Problem to work on:
The stretch from the line with "(proj2 (proj2 covariance_P0))" through the line with "(** ** More on the time update *)" in the records below: write it out exactly, and nothing else.

Data excerpts:

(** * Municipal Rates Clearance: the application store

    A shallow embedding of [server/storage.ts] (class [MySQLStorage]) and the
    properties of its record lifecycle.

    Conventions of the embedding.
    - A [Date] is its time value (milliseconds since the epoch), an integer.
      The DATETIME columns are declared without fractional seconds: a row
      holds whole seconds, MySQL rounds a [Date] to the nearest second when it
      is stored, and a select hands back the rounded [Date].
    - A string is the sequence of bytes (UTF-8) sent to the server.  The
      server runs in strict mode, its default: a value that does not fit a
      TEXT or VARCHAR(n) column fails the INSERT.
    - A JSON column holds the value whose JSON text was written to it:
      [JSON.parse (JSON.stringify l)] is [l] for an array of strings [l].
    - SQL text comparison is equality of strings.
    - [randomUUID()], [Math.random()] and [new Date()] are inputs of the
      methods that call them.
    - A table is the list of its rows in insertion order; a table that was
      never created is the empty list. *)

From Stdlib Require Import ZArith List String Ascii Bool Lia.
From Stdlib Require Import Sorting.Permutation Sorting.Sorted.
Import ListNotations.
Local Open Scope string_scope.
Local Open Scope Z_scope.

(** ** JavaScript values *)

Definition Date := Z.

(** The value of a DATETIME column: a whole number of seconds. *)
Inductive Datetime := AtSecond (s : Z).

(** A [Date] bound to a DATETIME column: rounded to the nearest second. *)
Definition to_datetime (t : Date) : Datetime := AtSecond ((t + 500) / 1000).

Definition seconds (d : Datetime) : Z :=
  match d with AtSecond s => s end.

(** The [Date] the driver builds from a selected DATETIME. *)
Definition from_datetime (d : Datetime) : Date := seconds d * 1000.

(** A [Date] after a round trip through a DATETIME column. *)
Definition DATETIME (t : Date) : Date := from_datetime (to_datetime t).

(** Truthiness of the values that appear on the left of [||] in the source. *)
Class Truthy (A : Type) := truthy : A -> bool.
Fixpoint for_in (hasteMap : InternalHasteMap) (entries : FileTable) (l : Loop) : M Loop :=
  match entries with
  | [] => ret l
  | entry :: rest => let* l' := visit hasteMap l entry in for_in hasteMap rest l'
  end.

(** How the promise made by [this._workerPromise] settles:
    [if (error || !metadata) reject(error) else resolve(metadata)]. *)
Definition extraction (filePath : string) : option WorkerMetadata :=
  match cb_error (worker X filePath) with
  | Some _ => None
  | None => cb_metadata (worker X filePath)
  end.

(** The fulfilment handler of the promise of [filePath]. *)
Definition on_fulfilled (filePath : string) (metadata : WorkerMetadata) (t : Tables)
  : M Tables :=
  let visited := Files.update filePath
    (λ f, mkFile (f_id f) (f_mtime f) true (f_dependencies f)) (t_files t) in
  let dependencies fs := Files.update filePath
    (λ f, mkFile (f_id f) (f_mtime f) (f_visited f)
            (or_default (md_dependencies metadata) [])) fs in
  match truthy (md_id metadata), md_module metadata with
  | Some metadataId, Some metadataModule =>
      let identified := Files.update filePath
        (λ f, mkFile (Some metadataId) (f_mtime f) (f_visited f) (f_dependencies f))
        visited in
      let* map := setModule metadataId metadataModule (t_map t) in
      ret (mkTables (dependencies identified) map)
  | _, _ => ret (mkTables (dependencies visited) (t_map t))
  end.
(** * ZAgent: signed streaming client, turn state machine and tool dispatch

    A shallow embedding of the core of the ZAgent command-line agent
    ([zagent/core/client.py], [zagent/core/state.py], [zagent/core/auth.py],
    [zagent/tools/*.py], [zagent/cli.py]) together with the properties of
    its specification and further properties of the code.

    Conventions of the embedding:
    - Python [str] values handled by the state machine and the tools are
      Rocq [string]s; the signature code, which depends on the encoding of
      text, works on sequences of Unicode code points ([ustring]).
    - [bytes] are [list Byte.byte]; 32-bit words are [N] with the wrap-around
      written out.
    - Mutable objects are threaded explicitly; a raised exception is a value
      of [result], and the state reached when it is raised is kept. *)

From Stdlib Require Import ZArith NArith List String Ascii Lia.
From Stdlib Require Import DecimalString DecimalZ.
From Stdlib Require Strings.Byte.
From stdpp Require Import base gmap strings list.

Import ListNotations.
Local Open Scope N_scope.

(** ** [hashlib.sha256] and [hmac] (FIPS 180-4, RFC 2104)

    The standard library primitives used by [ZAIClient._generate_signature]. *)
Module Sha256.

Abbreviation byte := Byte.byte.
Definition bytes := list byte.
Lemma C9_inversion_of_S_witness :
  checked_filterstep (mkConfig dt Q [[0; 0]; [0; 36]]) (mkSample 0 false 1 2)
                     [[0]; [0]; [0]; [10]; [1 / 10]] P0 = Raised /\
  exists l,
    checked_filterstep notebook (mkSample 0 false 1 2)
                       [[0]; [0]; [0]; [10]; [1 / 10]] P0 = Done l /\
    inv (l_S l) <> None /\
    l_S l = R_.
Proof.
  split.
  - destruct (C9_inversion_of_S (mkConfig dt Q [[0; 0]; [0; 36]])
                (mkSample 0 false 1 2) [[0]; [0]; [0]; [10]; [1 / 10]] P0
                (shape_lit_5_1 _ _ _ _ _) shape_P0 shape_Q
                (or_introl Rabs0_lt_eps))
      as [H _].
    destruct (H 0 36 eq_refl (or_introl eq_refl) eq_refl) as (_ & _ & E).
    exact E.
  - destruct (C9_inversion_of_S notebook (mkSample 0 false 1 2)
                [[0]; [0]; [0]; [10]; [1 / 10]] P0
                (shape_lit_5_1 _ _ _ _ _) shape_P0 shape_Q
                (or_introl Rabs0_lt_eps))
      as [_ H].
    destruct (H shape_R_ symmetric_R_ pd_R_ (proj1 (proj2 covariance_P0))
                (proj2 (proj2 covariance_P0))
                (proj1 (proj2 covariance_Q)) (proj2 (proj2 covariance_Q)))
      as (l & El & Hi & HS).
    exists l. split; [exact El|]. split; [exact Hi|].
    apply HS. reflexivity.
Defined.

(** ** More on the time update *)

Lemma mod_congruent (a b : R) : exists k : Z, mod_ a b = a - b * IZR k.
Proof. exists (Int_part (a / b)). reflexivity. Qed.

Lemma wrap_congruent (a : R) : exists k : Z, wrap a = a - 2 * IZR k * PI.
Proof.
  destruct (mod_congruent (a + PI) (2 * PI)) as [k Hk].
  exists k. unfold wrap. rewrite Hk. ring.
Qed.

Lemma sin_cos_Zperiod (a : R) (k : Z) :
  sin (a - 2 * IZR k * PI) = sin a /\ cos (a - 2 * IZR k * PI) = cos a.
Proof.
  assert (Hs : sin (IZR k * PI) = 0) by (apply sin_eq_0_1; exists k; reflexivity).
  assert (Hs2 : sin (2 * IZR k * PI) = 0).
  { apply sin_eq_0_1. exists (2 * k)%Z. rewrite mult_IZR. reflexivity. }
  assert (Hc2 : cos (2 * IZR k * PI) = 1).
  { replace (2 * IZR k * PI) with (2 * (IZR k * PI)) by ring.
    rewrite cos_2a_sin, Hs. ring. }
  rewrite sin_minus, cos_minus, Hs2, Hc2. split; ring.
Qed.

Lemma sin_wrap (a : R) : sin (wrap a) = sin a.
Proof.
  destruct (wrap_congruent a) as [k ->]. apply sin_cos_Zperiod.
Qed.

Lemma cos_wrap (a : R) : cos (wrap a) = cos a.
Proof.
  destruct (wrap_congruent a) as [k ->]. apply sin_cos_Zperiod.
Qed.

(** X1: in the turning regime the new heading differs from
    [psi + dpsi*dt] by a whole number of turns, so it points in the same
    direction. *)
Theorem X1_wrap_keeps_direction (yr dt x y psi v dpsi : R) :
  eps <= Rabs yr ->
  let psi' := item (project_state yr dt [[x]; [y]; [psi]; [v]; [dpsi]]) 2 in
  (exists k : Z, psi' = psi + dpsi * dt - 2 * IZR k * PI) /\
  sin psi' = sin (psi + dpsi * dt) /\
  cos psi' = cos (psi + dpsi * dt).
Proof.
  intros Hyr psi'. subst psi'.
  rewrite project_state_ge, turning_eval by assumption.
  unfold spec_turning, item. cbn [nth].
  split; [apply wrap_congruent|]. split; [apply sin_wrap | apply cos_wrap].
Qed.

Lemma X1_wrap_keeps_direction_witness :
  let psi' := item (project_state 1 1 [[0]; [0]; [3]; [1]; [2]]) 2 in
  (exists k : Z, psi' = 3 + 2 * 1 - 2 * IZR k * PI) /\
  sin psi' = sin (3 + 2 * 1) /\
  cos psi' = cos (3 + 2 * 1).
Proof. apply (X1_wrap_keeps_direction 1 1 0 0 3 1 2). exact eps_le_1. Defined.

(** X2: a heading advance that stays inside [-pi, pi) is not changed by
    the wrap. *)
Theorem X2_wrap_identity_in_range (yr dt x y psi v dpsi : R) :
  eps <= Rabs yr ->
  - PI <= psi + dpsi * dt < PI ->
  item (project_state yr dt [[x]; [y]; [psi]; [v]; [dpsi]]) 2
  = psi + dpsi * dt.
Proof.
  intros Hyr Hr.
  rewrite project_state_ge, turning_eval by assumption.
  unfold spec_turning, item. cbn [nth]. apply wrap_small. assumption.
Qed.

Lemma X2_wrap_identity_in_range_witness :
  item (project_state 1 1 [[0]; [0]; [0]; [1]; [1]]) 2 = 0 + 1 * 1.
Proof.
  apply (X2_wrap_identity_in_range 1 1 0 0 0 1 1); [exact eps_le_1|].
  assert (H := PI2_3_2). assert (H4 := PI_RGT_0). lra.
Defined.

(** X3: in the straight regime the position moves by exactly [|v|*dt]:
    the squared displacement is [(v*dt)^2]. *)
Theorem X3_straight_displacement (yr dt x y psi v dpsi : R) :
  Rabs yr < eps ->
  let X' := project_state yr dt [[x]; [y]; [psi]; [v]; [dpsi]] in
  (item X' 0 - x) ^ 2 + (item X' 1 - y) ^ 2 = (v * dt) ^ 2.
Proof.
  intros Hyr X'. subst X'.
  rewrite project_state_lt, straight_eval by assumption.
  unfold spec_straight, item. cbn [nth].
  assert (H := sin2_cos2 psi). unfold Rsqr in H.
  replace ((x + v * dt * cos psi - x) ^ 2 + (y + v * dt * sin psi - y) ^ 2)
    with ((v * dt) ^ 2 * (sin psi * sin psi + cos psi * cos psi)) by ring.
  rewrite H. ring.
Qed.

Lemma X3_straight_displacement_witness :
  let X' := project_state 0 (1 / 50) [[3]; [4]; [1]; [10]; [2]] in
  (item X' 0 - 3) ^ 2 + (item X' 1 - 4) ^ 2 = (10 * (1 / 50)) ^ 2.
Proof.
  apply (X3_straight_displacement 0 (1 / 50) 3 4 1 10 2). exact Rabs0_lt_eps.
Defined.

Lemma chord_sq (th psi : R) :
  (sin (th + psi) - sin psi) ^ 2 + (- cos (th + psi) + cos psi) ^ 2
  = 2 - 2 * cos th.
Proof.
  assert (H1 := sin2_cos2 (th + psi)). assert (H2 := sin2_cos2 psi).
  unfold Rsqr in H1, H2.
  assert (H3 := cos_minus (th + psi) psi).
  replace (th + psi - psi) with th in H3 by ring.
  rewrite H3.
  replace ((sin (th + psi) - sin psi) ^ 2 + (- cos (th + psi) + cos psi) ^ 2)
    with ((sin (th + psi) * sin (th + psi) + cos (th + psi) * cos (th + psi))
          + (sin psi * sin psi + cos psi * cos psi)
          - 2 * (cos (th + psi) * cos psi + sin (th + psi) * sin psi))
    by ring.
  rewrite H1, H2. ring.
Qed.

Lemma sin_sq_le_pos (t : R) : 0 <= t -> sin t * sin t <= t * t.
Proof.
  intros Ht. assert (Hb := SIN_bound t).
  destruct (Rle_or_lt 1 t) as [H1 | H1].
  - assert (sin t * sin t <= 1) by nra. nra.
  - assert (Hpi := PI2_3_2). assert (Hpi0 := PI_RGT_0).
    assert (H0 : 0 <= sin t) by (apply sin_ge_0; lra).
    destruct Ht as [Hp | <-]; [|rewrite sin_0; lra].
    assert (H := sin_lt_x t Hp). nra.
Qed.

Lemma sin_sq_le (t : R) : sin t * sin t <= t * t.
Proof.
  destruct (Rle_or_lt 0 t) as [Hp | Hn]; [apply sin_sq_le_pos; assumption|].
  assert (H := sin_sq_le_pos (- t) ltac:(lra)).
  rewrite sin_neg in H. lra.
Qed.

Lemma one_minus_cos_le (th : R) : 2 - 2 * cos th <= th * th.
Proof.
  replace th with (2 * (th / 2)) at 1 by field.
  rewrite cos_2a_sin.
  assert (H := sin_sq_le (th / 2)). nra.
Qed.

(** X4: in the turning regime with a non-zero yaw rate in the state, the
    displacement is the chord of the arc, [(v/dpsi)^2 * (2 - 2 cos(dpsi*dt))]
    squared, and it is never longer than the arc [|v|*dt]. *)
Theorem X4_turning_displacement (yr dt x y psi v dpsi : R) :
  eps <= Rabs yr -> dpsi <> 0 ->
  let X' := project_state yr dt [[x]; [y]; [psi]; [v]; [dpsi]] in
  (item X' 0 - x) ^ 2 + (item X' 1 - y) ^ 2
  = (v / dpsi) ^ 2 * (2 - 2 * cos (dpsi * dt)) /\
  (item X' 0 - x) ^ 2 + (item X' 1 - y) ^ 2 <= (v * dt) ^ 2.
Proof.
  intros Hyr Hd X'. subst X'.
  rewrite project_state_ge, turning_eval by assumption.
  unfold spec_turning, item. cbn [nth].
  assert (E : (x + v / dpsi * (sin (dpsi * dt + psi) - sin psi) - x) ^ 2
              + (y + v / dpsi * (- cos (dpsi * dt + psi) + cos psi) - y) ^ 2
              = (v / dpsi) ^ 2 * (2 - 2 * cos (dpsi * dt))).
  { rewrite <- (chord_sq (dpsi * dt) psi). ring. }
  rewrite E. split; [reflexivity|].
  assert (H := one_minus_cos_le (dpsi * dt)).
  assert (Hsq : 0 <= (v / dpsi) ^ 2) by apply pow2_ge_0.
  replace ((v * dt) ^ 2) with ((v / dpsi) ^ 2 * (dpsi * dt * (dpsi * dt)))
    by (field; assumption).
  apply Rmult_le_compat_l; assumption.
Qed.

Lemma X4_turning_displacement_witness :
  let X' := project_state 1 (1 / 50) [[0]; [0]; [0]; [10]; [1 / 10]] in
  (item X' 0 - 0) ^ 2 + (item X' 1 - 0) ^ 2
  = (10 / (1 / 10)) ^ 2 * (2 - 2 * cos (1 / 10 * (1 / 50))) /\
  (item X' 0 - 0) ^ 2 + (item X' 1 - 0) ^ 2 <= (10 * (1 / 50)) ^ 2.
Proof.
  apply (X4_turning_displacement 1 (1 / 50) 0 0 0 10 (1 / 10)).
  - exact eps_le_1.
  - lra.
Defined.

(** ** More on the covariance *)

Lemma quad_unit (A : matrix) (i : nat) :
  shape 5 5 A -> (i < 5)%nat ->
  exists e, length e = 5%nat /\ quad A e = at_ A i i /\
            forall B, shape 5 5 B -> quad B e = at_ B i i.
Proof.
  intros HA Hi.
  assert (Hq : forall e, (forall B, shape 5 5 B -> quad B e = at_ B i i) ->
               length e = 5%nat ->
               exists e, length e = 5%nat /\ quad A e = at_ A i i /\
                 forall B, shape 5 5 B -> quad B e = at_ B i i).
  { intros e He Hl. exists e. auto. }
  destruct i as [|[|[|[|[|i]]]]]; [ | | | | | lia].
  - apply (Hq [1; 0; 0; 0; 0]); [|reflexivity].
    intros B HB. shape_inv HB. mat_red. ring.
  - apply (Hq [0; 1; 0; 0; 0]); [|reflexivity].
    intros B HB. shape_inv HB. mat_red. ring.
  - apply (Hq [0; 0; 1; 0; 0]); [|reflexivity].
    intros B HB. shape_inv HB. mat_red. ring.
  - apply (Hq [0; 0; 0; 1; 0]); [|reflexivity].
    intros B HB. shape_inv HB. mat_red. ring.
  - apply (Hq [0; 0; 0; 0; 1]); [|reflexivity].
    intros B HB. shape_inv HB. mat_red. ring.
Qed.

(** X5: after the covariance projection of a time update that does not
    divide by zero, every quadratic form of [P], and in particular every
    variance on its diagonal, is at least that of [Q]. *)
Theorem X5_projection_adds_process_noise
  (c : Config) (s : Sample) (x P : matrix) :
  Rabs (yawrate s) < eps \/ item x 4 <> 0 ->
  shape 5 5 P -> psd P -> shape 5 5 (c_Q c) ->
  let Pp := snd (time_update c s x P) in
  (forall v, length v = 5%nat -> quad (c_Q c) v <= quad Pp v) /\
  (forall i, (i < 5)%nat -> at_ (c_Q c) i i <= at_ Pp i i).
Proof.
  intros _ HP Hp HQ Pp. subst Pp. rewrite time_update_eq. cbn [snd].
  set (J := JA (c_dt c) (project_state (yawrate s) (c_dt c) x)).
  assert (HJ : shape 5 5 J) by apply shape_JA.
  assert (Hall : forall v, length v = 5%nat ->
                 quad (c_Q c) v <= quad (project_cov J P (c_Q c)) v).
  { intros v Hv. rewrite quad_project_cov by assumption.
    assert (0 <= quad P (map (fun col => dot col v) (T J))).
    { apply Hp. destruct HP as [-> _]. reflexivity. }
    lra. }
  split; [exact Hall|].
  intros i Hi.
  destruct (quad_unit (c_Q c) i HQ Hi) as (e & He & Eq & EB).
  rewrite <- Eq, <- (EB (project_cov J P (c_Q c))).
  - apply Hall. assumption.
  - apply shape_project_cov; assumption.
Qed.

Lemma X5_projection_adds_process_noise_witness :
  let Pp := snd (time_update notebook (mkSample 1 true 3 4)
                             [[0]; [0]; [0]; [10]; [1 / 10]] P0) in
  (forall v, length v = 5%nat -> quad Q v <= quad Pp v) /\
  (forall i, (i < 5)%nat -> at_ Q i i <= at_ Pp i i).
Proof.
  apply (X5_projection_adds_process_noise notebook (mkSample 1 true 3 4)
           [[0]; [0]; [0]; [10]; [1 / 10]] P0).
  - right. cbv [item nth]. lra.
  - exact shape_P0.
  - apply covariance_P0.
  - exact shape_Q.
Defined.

Solution to the exercise:
                (proj2 (proj2 covariance_P0))
                (proj1 (proj2 covariance_Q)) (proj2 (proj2 covariance_Q)))
      as (l & El & Hi & HS).
    exists l. split; [exact El|]. split; [exact Hi|].
    apply HS. reflexivity.
Defined.

(** ** More on the time update *)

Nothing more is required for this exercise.